Approach someone you know and respect, perhaps someone you work with or from your community. Ask if you could buy them a cup of coffee and hear how they did something that you particularly admire. Most people will say yes. This will naturally create a back and forth conversation that might lead to something more formal, like a weekly coffee. You can then put some structure around it and focus on a couple of key goals.
There are fantastic mentors all around us. Few are to be found on YouTube or TikTok.
Try it out and good luck.
This connects to something I’ve thought about (young) men who go to the gym and optimize their workout routines and diets.
Of course, a certain amount of exercise is good for your health, so is taking care of your diet. And wanting to look good is not something I frown upon, although there should be limits to this pursuit. But most of these men push far beyond this. I guess that a lot of this comes down to a lack of another more meaningful pursuit.
Working out and keeping a strict diet requires effort and discipling, but it’s also straightforward and controllable – given you have no injuries and the proper guidance.
It also has little impact on the world besides said men looking good (and even that can be argued).
I’m part of the post-9/11 cohort you’re describing, and I’ve spent the last ~15 years moving across roles and companies with a strong “design my own life first” mindset.
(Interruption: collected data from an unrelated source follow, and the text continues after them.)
(** [ReactorPoll::del] copies the entry behind the last one: on a full array it reads
    past the end. *)
Example poll_del_reads_past :
  let r0 := poll_reactor {[7 := 0]} [MkPollfd 0 0 0 0] in
  ∃ r1, add_read_event 0 7 r0 = Some (OSW_OK, r1) ∧ remove_read_event 0 7 r1 = None.
Proof. eexists. by split_and!. Qed.

(** [ReactorSelect::add] accepts the descriptor [FD_SETSIZE], which is never watched. *)
Example select_limit_off_by_one :
  ∃ r1, add_read_event 0 1024 (select_reactor {[1024 := 0]}) = Some (OSW_OK, r1) ∧
    armed r1 !! 1024 = Some (false, false).
Proof. eexists. by split_and!. Qed.

(** A run over two sockets. *)
Definition demo_ops : list (rop * Z) := [(AddRead, 3); (AddWrite, 3); (AddRead, 4); (RemoveRead, 3); (Delete, 4)].

Lemma reactors_watch_interests_witness :
  let types : gmap Z Z := {[3 := 0; 4 := 0]} in
  let arrays := repeat (MkPollfd 0 0 0 0) 3 in
  ∃ e p s, rrun demo_ops (epoll_reactor types) = Some e ∧ rrun demo_ops (poll_reactor types arrays) = Some p ∧
    rrun demo_ops (select_reactor types) = Some s ∧
    armed e = interest_run demo_ops ∅ ∧ armed p = interest_run demo_ops ∅ ∧ armed s = interest_run demo_ops ∅.
Proof.
  intros types arrays. apply (reactors_watch_interests types arrays demo_ops).
  - repeat constructor; by vm_compute.
  - intros pre suf E. do 5 (destruct pre as [|? pre]; [vm_compute; lia|injection E as <- E]).
    destruct pre as [|? pre]; [vm_compute; lia|discriminate].
Defined.

Example demo_ops_end : interest_run demo_ops ∅ = {[3 := (false, true)]}.
Proof. by vm_compute. Qed.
Growing up, I saw a very different model. My father built deep, long-term relationships inside his firm – colleagues who became family, and friendships that started as professional relationships and still exist decades later. That always felt like a missing piece for me.
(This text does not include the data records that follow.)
(** [execute_end_callbacks]: timers, deferred tasks, the idle task, signals, the exit test;
    the first, third and fourth belong to other components. *)
Variables timer_callback idle_callback signal_callback : Loop → option Loop.

Definition try_exit (l : Loop) : Loop := if wait_exit l && if_exit l then with_running l false else l.
Definition execute_end_callbacks (l : Loop) : option Loop :=
  l ← timer_callback l; l ← run_deferred l; l ← idle_callback l; l ← signal_callback l; Some (try_exit l).

Definition get_timeout_msec (l : Loop) : Z :=
  match defer_tasks l with None => timeout_msec l | Some _ => 0 end.

(** What one wait of the kernel returns. *)
Inductive answer := Ready (batch : list (Z * Z)) | TimedOut | Interrupted | WaitFailed.

(** [onBegin], the future task. *)
Variable on_begin : Loop → option Loop.

(** The loop of [ReactorEpoll::wait]; it is still waiting when the answers are used up. *)
Fixpoint epoll_loop (answers : list answer) (l : Loop) : option (option Z * Loop) :=
  if negb (running l) then Some (Some OSW_OK, l) else
  l ← on_begin l;
  let l := with_wait l (get_timeout_msec l) in
  match answers with
  | [] => Some (None, l)
  | a :: answers =>
    match a with
    | WaitFailed => Some (Some OSW_ERR, l)
    | a =>
      l ← (match a with Ready batch => epoll_events batch l | _ => Some l end);
      l ← execute_end_callbacks l;
      if once l then Some (Some OSW_OK, l) else epoll_loop answers l
    end
  end.

(** [ReactorEpoll::wait]: [timeo] is the time limit in milliseconds. *)
Definition epoll_wait (timeo : option Z) (answers : list answer) (l : Loop) : option (option Z * Loop) :=
  let l := if timeout_msec l =? 0 then with_timeout l (default (-1) timeo) else l in
  epoll_loop answers (with_running l true).
End Dispatch.
Arguments Handlers : clear implicits.
Arguments Loop : clear implicits.

(** ** The dispatch loops of [poll] and [select] *)

Section Others.
Context {H T : Type}.

Section PollDispatch.
Variable exec : kind → H → Z → Loop Poll H T → option (Loop Poll H T).

(** [events_[i].revents]; the arrays may have moved since the last look. *)
Definition revents (i : nat) (l : Loop Poll H T) : option Z :=
  e ← entries (impl (core l)) !! i; Some (p_revents e).

Definition poll_bad : Z := Z.lor POLLHUP POLLERR.

(** The body of the loop of [ReactorPoll::wait] at the index [i]. *)
Definition poll_entry (i : nat) (l : Loop Poll H T) : option (Loop Poll H T) :=
  e ← entries (impl (core l)) !! i;
  let fd := p_sock e in
  s ← sock (core l) !! fd;
  let t := fd_type s in
  l ← mark_hup (has (p_revents e) poll_bad) fd l;
  ev ← revents i l;
  l ← guarded (has ev POLLIN) fd (λ l, invoke exec KRead fd (get_handler KRead t (handlers l)) l) l;
  ev ← revents i l;
  l ← guarded (has ev POLLOUT) fd (λ l, invoke exec KWrite fd (get_handler KWrite t (handlers l)) l) l;
  ev ← revents i l;
  gone ← is_removed fd l;
  if has ev poll_bad && negb gone && (has ev POLLIN || has ev POLLOUT) then Some l else
  l ← guarded (has ev poll_bad) fd (λ l, invoke exec KError fd (get_error_handler t (handlers l)) l) l;
  s ← sock (core l) !! fd;
  if negb (removed s) && has (events s) OSW_EVENT_ONCE
  then '(_, r) ← poll_del 0 fd (core l); Some (with_core l r) else Some l.

(** The loop, whose bound [get_event_num] is read again at each step; [n] is the number of
    entries of the arrays behind [i]. *)
Fixpoint poll_entries (n i : nat) (l : Loop Poll H T) : option (Loop Poll H T) :=
  if Nat.ltb i (get_event_num (core l)) then
    match n with
    | O => None
    | S n => l ← poll_entry i l; poll_entries n (S i) l
    end
  else Some l.
Definition poll_dispatch (l : Loop Poll H T) : option (Loop Poll H T) :=
  poll_entries (length (entries (impl (core l)))) 0 l.
End PollDispatch.

Section SelectDispatch.
Variable exec : kind → H → Z → Loop Select H T → option (Loop Select H T).

(** [OSW_FD_ISSET]. *)
Definition fd_isset (fd : Z) (s : gset Z) : bool := (fd <? FD_SETSIZE) && bool_decide (fd ∈ s).

(** The body of the loop of [ReactorSelect::wait] at the descriptor [fd]. *)
Definition select_fd (fd : Z) (l : Loop Select H T) : option (Loop Select H T) :=
  match fds (impl (core l)) !! fd with
  | None => Some l
  | Some id =>
    s ← sock (core l) !! id;
    let t := fd_type s in
    l ← guarded (fd_isset fd (rfds (impl (core l)))) id
          (λ l, invoke exec KRead id (get_handler KRead t (handlers l)) l) l;
    l ← guarded (fd_isset fd (wfds (impl (core l)))) id
          (λ l, invoke exec KWrite id (get_handler KWrite t (handlers l)) l) l;
    l ← guarded (fd_isset fd (efds (impl (core l)))) id
          (λ l, invoke exec KError id (get_handler KError t (handlers l)) l) l;
    s ← sock (core l) !! id;
    if negb (removed s) && has (events s) OSW_EVENT_ONCE
    then '(_, r) ← select_del 0 id (core l); Some (with_core l r) else Some l
  end.
Fixpoint select_fds (n : nat) (fd : Z) (l : Loop Select H T) : option (Loop Select H T) :=
  if fd <=? maxfd (impl (core l)) then
    match n with
    | O => None
    | S n => l ← select_fd fd l; select_fds n (fd + 1) l
    end
  else Some l.
Definition select_dispatch (l : Loop Select H T) : option (Loop Select H T) :=
  select_fds (Z.to_nat FD_SETSIZE + 1) 0 l.

(** The time limit of [select] in seconds and microseconds. *)
Definition select_timeout (l : Loop Select H T) : Z * Z :=
  if timeout_msec l <? 0 then (2 ^ 32 - 1, 0)
  else match defer_tasks l with
       | Some _ => (0, 0)
       | None => let sec := timeout_msec l / 1000 in (sec, timeout_msec l - sec * 1000)
       end.
End SelectDispatch.
End Others.

(** ** The handler tables *)

Definition event_bit (k : kind) : Z :=
  match k with KRead => OSW_EVENT_READ | KWrite => OSW_EVENT_WRITE | KError => OSW_EVENT_ERROR end.

Lemma fd_type_table t k :
  0 <= t < OSW_MAX_FDTYPE →
  get_fd_type (Z.lor t (event_bit k)) = t ∧
  isset_read_event (Z.lor t (event_bit k)) = (if k is KRead then true else false) ∧
  isset_write_event (Z.lor t (event_bit k)) = (if k is KWrite then true else false) ∧
  isset_error_event (Z.lor t (event_bit k)) = (if k is KError then true else false).
Proof.
  intros Ht. assert (t ∈ seqZ 0 32) as Hin by (apply elem_of_seqZ; unfold OSW_MAX_FDTYPE in Ht; lia).
  assert (∀ k, Forall (λ t, get_fd_type (Z.lor t (event_bit k)) = t ∧
    isset_read_event (Z.lor t (event_bit k)) = (if k is KRead then true else false) ∧
    isset_write_event (Z.lor t (event_bit k)) = (if k is KWrite then true else false) ∧
    isset_error_event (Z.lor t (event_bit k)) = (if k is KError then true else false)) (seqZ 0 32)) as Hall.
  { intros []; vm_compute; repeat constructor. }
  by apply (proj1 (Forall_forall _ _) (Hall k)).
Qed.

(** Setting a handler changes the table of its event at its type, and nothing else. *)
Lemma set_get_handler {H} t k (x : H) h :
  0 <= t < OSW_MAX_FDTYPE →
  ∃ h', set_handler (Z.lor t (event_bit k)) x h = (true, h') ∧ get_handler k t h' = Some x ∧
    (∀ k' t', (k', t') ≠ (k, t) → get_handler k' t' h' = get_handler k' t' h) ∧
    (k = KRead → set_handler t x h = (true, h')).
Proof.
  intros Ht. destruct h as [rd wr er dw de]. unfold set_handler.
  destruct (fd_type_table t k Ht) as (-> & -> & -> & ->).
  rewrite (proj2 (Z.leb_gt OSW_MAX_FDTYPE t)) by lia.
  assert (get_fd_type t = t ∧ isset_read_event t = true) as [Hplain ->].
  { split; [|unfold isset_read_event; by rewrite (proj2 (Z.ltb_lt t OSW_EVENT_DEAULT))
      by (change OSW_EVENT_DEAULT with 256; unfold OSW_MAX_FDTYPE in Ht; lia)].
    assert (t ∈ seqZ 0 32) as Hin by (apply elem_of_seqZ; unfold OSW_MAX_FDTYPE in Ht; lia).
    assert (Forall (λ t, get_fd_type t = t) (seqZ 0 32)) as Hall by (vm_compute; repeat constructor).
    by apply (proj1 (Forall_forall _ _) Hall). }
  rewrite Hplain, (proj2 (Z.leb_gt OSW_MAX_FDTYPE t)) by lia.
  destruct k; (eexists; split; [done|]); cbn; rewrite lookup_insert_eq; (split; [done|]); (split; [|done]);
    intros [] t' Hne; cbn; try done; (rewrite lookup_insert_ne; [done|congruence]).
Qed.

(** ** Dispatch by [epoll] *)

Section EpollDispatch.
Context {H T : Type}.
Let L : Type := (Loop Epoll H T).
Variable exec : kind → H → Z → L → option L.

Definition dead (fd : Z) (l : L) : Prop := ∃ s, sock (core l) !! fd = Some s ∧ removed s = true.
Definition calls_of (fd : Z) (l : L) : list (kind * H * Z) := filter (λ c, c.2 = fd) (calls l).

Section Removed.
(** Handlers do not dispatch events themselves and do not revive a removed socket. *)
Hypothesis exec_calls : ∀ k h fd l l', exec k h fd l = Some l' → calls l' = calls l.
Hypothesis exec_dead : ∀ k h fd g l l', exec k h fd l = Some l' → dead g l → dead g l'.

Definition quiet_for (g : Z) (l l' : L) : Prop := dead g l → dead g l' ∧ calls_of g l' = calls_of g l.

Lemma quiet_refl g l : quiet_for g l l.
Proof. by intros ?. Qed.
Lemma quiet_trans g l1 l2 l3 : quiet_for g l1 l2 → quiet_for g l2 l3 → quiet_for g l1 l3.
Proof. intros H1 H2 [Hd E1]%H1. apply H2 in Hd as [Hd E2]. split; [done|congruence]. Qed.

Lemma guarded_quiet g cond fd k h l l' :
  guarded cond fd (λ l, invoke exec k fd (h l) l) l = Some l' → quiet_for g l l'.
Proof.
  unfold guarded, is_removed, invoke. destruct (sock (core l) !! fd) as [s|] eqn:Hs; [|done]. cbn [mbind option_bind].
  destruct (cond && negb (removed s)) eqn:Hc; [|intros [= <-]; apply quiet_refl].
  destruct (h l) as [x|]; [|done]. cbn [mbind option_bind]. intros He Hd.
  apply andb_true_iff in Hc as [_ Hr%negb_true_iff].
  assert (g ≠ fd) as Hg by (intros ->; destruct Hd as (s' & Hs' & Hr'); congruence).
  split; [by eapply exec_dead|]. unfold calls_of. rewrite (exec_calls _ _ _ _ _ He). cbn [calls with_call].
  rewrite filter_app, filter_cons_False by (cbn; congruence). by rewrite filter_nil, app_nil_r.
Qed.

Lemma mark_hup_quiet g cond fd l l' : mark_hup cond fd l = Some l' → quiet_for g l l'.
Proof.
  unfold mark_hup. destruct (sock (core l) !! fd) as [s|] eqn:Hs; [|done]. cbn [mbind option_bind].
  intros [= <-] (s0 & Hs0 & Hr). destruct cond; [|by split; [exists s0|]]. split; [|done].
  unfold dead. cbn. destruct (decide (g = fd)) as [->|Hne].
  - rewrite lookup_insert_eq. eexists. split; [done|]. cbn. congruence.
  - rewrite lookup_insert_ne by done. by exists s0.
Qed.

Lemma del_quiet g fd s l :
  sock (core l) !! fd = Some s → quiet_for g l (with_core l (_del fd s (core l))).
Proof.
  intros Hs (s0 & Hs0 & Hr). split; [|done]. unfold dead. cbn. destruct (decide (g = fd)) as [->|Hne].
  - rewrite lookup_insert_eq. by eexists.
  - rewrite lookup_insert_ne by done. by exists s0.
Qed.

Lemma epoll_event_quiet g fd ev l l' : epoll_event exec fd ev l = Some l' → quiet_for g l l'.
Proof.
  unfold epoll_event. destruct (sock (core l) !! fd) as [s|] eqn:Hs; [|done]. cbn [mbind option_bind]. intros E.
  apply bind_Some in E as (l1 & E1%(mark_hup_quiet g) & E).
  apply bind_Some in E as (l2 & E2%(guarded_quiet g) & E).
  apply bind_Some in E as (l3 & E3%(guarded_quiet g) & E).
  pose proof (quiet_trans _ _ _ _ E1 (quiet_trans _ _ _ _ E2 E3)) as E13.
  apply bind_Some in E as (gone & _ & E). destruct (_ && _ && _); [by simplify_eq|].
  apply bind_Some in E as (l4 & E4%(guarded_quiet g) & E).
  pose proof (quiet_trans _ _ _ _ E13 E4) as E14.
  apply bind_Some in E as (s' & Hs' & [= <-]). destruct (_ && _); [|done].
  eapply quiet_trans; [done|]. by apply del_quiet.
Qed.

Lemma epoll_events_quiet g batch : ∀ l l', epoll_events exec batch l = Some l' → quiet_for g l l'.
Proof.
  induction batch as [|[fd ev] batch IH]; intros l l'; cbn [epoll_events].
  - intros [= <-]. apply quiet_refl.
  - intros (l1 & E1%(epoll_event_quiet g) & E2%IH)%bind_Some. by eapply quiet_trans.
Qed.
End Removed.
I now find myself in a sales manager role with an innovative organization and feeling increasingly motivated to do the opposite of what my generation was trained to do: master my craft, pursue excellence, and build real relationships with colleagues and clients. I’m finding meaning within the work and the organization again.
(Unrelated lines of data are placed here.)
(* ===== verification/Connection.v ===== *)
(** * The connection in the reactor thread: [Server::send_to_connection] of
      src/server/master.cc, [ReactorThread_onWrite], [ReactorThread_onClose],
      [Server::close_connection] of src/server/reactor_thread.cc, the closing half of
      [ProcessFactory::end] (src/server/process.cc) and [BaseFactory::end] (src/server/base.cc)

    A worker's answers reach the connection as events; data goes to the kernel at once or
    into the output buffer, and a close waits behind the buffered data.  The socket and its
    kernel are those of AsyncWrite.v; files ([sendfile], [handle_sendfile]) are parameters.
    The reactor is [epoll] without failures, as proved in Reactor.v for registered sockets.
    The build without TLS is modelled, and the idle timers are left out. *)

From S2P Require Import Prelude Buffer AsyncWrite.

(** What the workers are told. *)
Inductive note := NoteFull | NoteEmpty | NoteClose.

(** [struct Connection] with its socket; [read_event], the socket's [write_event] and
    [removed] are the socket's entry in the reactor.  [notes] are the notifications sent. *)
Record Conn := MkConn {
  csock : Socket; read_event : bool; removed : bool; direct_send : bool;
  active : bool; overflow : bool; high_watermark : bool; close_reset : bool; close_force : bool;
  peer_closed : bool; close_queued : bool; close_notify : bool; send_queued_bytes : Z;
  notes : list note }.

Definition with_sock (c : Conn) (s : Socket) : Conn :=
  MkConn s (read_event c) (removed c) (direct_send c) (active c) (overflow c) (high_watermark c) (close_reset c)
    (close_force c) (peer_closed c) (close_queued c) (close_notify c) (send_queued_bytes c) (notes c).
Definition with_events (c : Conn) (rd wr rm : bool) : Conn :=
  let s := csock c in
  MkConn (set_flags s wr (close_wait s) (send_wait s) (closed s)) rd rm (direct_send c) (active c) (overflow c)
    (high_watermark c) (close_reset c) (close_force c) (peer_closed c) (close_queued c) (close_notify c)
    (send_queued_bytes c) (notes c).
Definition with_water (c : Conn) (ov hw : bool) (ns : list note) : Conn :=
  MkConn (csock c) (read_event c) (removed c) (direct_send c) (active c) ov hw (close_reset c)
    (close_force c) (peer_closed c) (close_queued c) (close_notify c) (send_queued_bytes c) (notes c ++ ns).
Definition with_closing (c : Conn) (peer queued notify : bool) (ns : list note) : Conn :=
  MkConn (csock c) (read_event c) (removed c) (direct_send c) (active c) (overflow c) (high_watermark c)
    (close_reset c) (close_force c) peer queued notify (send_queued_bytes c) (notes c ++ ns).
Definition with_queued (c : Conn) (n : Z) : Conn :=
  MkConn (csock c) (read_event c) (removed c) (direct_send c) (active c) (overflow c) (high_watermark c)
    (close_reset c) (close_force c) (peer_closed c) (close_queued c) (close_notify c) n (notes c).

(** The settings of the server and the port. *)
Record Config := MkConfig {
  base_mode : bool; disable_notify : bool; onBufferFull : bool; onBufferEmpty : bool;
  buffer_high_watermark : Z; buffer_low_watermark : Z }.

Definition OSW_SEND_BUFFER_SIZE : Z := 65536.

(** ** The socket in the reactor *)

Definition reactor_set (rd wr : bool) (c : Conn) : Z * Conn :=
  if removed c then (OSW_ERR, c) else (OSW_OK, with_events c rd wr false).
Definition reactor_add (rd wr : bool) (c : Conn) : Z * Conn :=
  if removed c then (OSW_OK, with_events c rd wr false) else (OSW_ERR, c).
Definition reactor_del (c : Conn) : Z * Conn :=
  if removed c then (OSW_ERR, c) else (OSW_OK, with_events c false false true).
Definition add_write (c : Conn) : Conn :=
  snd (if read_event c then reactor_set true true c else reactor_add false true c).

(** [Server::close_connection]: the reactor forgets the socket, the record is cleared and the
    socket freed with what it still buffers. *)
Definition close_connection (c : Conn) : Z * Conn :=
  let s := csock c in
  (OSW_OK, MkConn (set_flags (set_buffer s None) false (close_wait s) (send_wait s) true) false true
    (direct_send c) false false false false false false false false 0 (notes c)).

Section Server.
Variable fresh : nat → bytes.
Variable serv : Config.
(** [Socket::sendfile] and [Socket::handle_sendfile]. *)
Variable sendfile : Socket → option (Z * Socket).
Variable handle_sendfile : Socket → option (Z * Socket).

(** [ReactorThread_onClose]. *)
Definition on_close (c : Conn) : Z * Conn :=
  if negb (active c) then (OSW_ERR, c)
  else if disable_notify serv then (OSW_OK, snd (close_connection c))
  else
    let '(r, c) := reactor_del c in
    if r =? 0 then
      if close_queued c then (OSW_OK, snd (close_connection c))
      else (OSW_OK, with_closing c true (close_queued c) (close_notify c) [NoteClose])
    else (OSW_ERR, c).

(** ** [Server::send_to_connection] *)

Inductive event := EvData (data : bytes) | EvFile | EvClose | EvPause | EvResume.

Definition ensure_buffer (s : Socket) : Socket :=
  match out_buffer s with Some _ => s | None => set_buffer s (Some (make_buffer OSW_SEND_BUFFER_SIZE)) end.

(** The direct send: what is left to be buffered, nothing when all was sent. *)
Definition try_direct (c : Conn) (data : bytes) : option bytes * Conn :=
  if negb (direct_send c) then (Some data, with_sock c (ensure_buffer (csock c))) else
  let '(r, s) := send (csock c) data in
  match r with
  | inl n => if n =? zlen data then (None, with_sock c s)
             else (Some (drop (Z.to_nat n) data), with_sock c (ensure_buffer s))
  | inr _ => (Some data, with_sock c (ensure_buffer s))
  end.

(** Waiting for the writable event. *)
Definition want_write (c : Conn) : Conn := if write_event (csock c) then c else add_write c.

(** The part for data behind the empty-buffer case. *)
Definition queue_data (c : Conn) (data : bytes) : option (Z * Conn) :=
  if peer_closed c then Some (0, c) (* return false *) else
  b ← out_buffer (csock c);
  let c := if length_ b >=? buffer_size (csock c)
           then with_water c true (high_watermark c || (onBufferEmpty serv && negb (onBufferFull serv))) []
           else c in
  b ← append fresh b data;
  let c := with_queued (with_sock c (set_buffer (csock c) (Some b))) (length_ b) in
  let c := if onBufferFull serv && negb (high_watermark c) && (length_ b >=? buffer_high_watermark serv)
           then with_water c (overflow c) true [NoteFull] else c in
  Some (OSW_OK, want_write c).

Definition queue_close (c : Conn) : option (Z * Conn) :=
  b ← out_buffer (csock c);
  let c := with_sock c (set_buffer (csock c) (Some (alloc fresh b TYPE_CLOSE 0))) in
  Some (OSW_OK, want_write (with_closing c (peer_closed c) true (close_notify c) [])).

Definition send_to_connection (e : event) (c : Conn) : option (Z * Conn) :=
  if negb (active c) then Some (OSW_ERR, c)
  else if base_mode serv && overflow c then Some (OSW_ERR, c)
  else
    match e with
    | EvClose =>
      if close_reset c || close_force c || peer_closed c || no_output (csock c)
      then Some (close_connection c) else queue_close c
    | EvPause =>
      if removed c || negb (read_event c) then Some (OSW_OK, c)
      else if write_event (csock c) then Some (reactor_set false true c) else Some (reactor_del c)
    | EvResume =>
      if negb (removed c) || read_event c then Some (OSW_OK, c)
      else if write_event (csock c) then Some (reactor_set true true c) else Some (reactor_add true false c)
    | EvFile =>
      let c := if no_output (csock c) then with_sock c (ensure_buffer (csock c)) else c in
      '(r, s) ← sendfile (csock c);
      if r <? 0 then Some (0, with_sock c s) (* return false *)
      else Some (OSW_OK, want_write (with_sock c s))
    | EvData data =>
      let '(rest, c) := if no_output (csock c) then try_direct c data else (Some data, c) in
      match rest with None => Some (OSW_OK, c) | Some rest => queue_data c rest end
    end.

(** ** [ReactorThread_onWrite] *)

(** How the loop ends: nothing is left, the kernel takes no more, the peer is gone, a close
    was reached. *)
Inductive drain := Drained | Blocked | Broken | Reached.

Fixpoint drain_loop (fuel : nat) (c : Conn) : option (drain * Conn) :=
  if no_output (csock c) then Some (Drained, c) else
  match fuel with
  | O => None
  | S fuel =>
    b ← out_buffer (csock c);
    k ← front b;
    match ctype k with
    | TYPE_CLOSE => Some (Reached, c)
    | t =>
      '(ret, s) ← match t with TYPE_SENDFILE => handle_sendfile (csock c) | _ => handle_send (csock c) end;
      b ← out_buffer s;
      let c := with_sock c s in
      let c := match t with TYPE_DATA => if ret =? OSW_OK then with_queued c (length_ b) else c | _ => c end in
      if ret <? 0 then
        if close_wait s then Some (Broken, c)
        else if send_wait s then Some (Blocked, c)
        else drain_loop fuel c
      else drain_loop fuel c
    end
  end.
Would love to hear you explore how professionals can intentionally reclaim that “lost play” on a future episode without sliding back into unhealthy loyalty or self-sacrifice.
Cal –
I thought the section where you discussed your father’s work experience (deep relationships with coworkers developed over decades) in contrast to those of millenials and Gen Z’s missed a critical point.
I am a SME with a PhD and work on a research team for one of the largest US corporations (Top 10 by mkt cap). My management is in the UK, my “juniors” are all in India, and all meetings happen over zoom, regardless of whether some of us are collocated in the same cities.
Decades of corporate cost cutting, offshoring, and managerial aloofness have led to an environment where we are encouraged to sit side-by-side at our computer terminals with headsets on all day, zooming around the world and not talking to each other in the office. Senior management does not take juniors to lunch or coffee; business travel is only for them to visit their teams in lower cost of living regions, layoffs are whispered and people disappear without goodbyes… it’s all very dystopian.
So I think telling millenials to “put more effort into in their work craft and professional social connections” (a poor paraphrase of your recommendation) misses the point entirely. We work in a digital hellscape of cost cutting, social isolation, and toxic management – and again, I am a highly paid professional at the top firm in my field, which makes double digit billions in profits annually. I can’t imagine things are better elsewhere in the private sector, though from personal experience European firms are a little more humane.
I believe the only workplaces insulated from this trend are government offices (very little offshoring) and universities.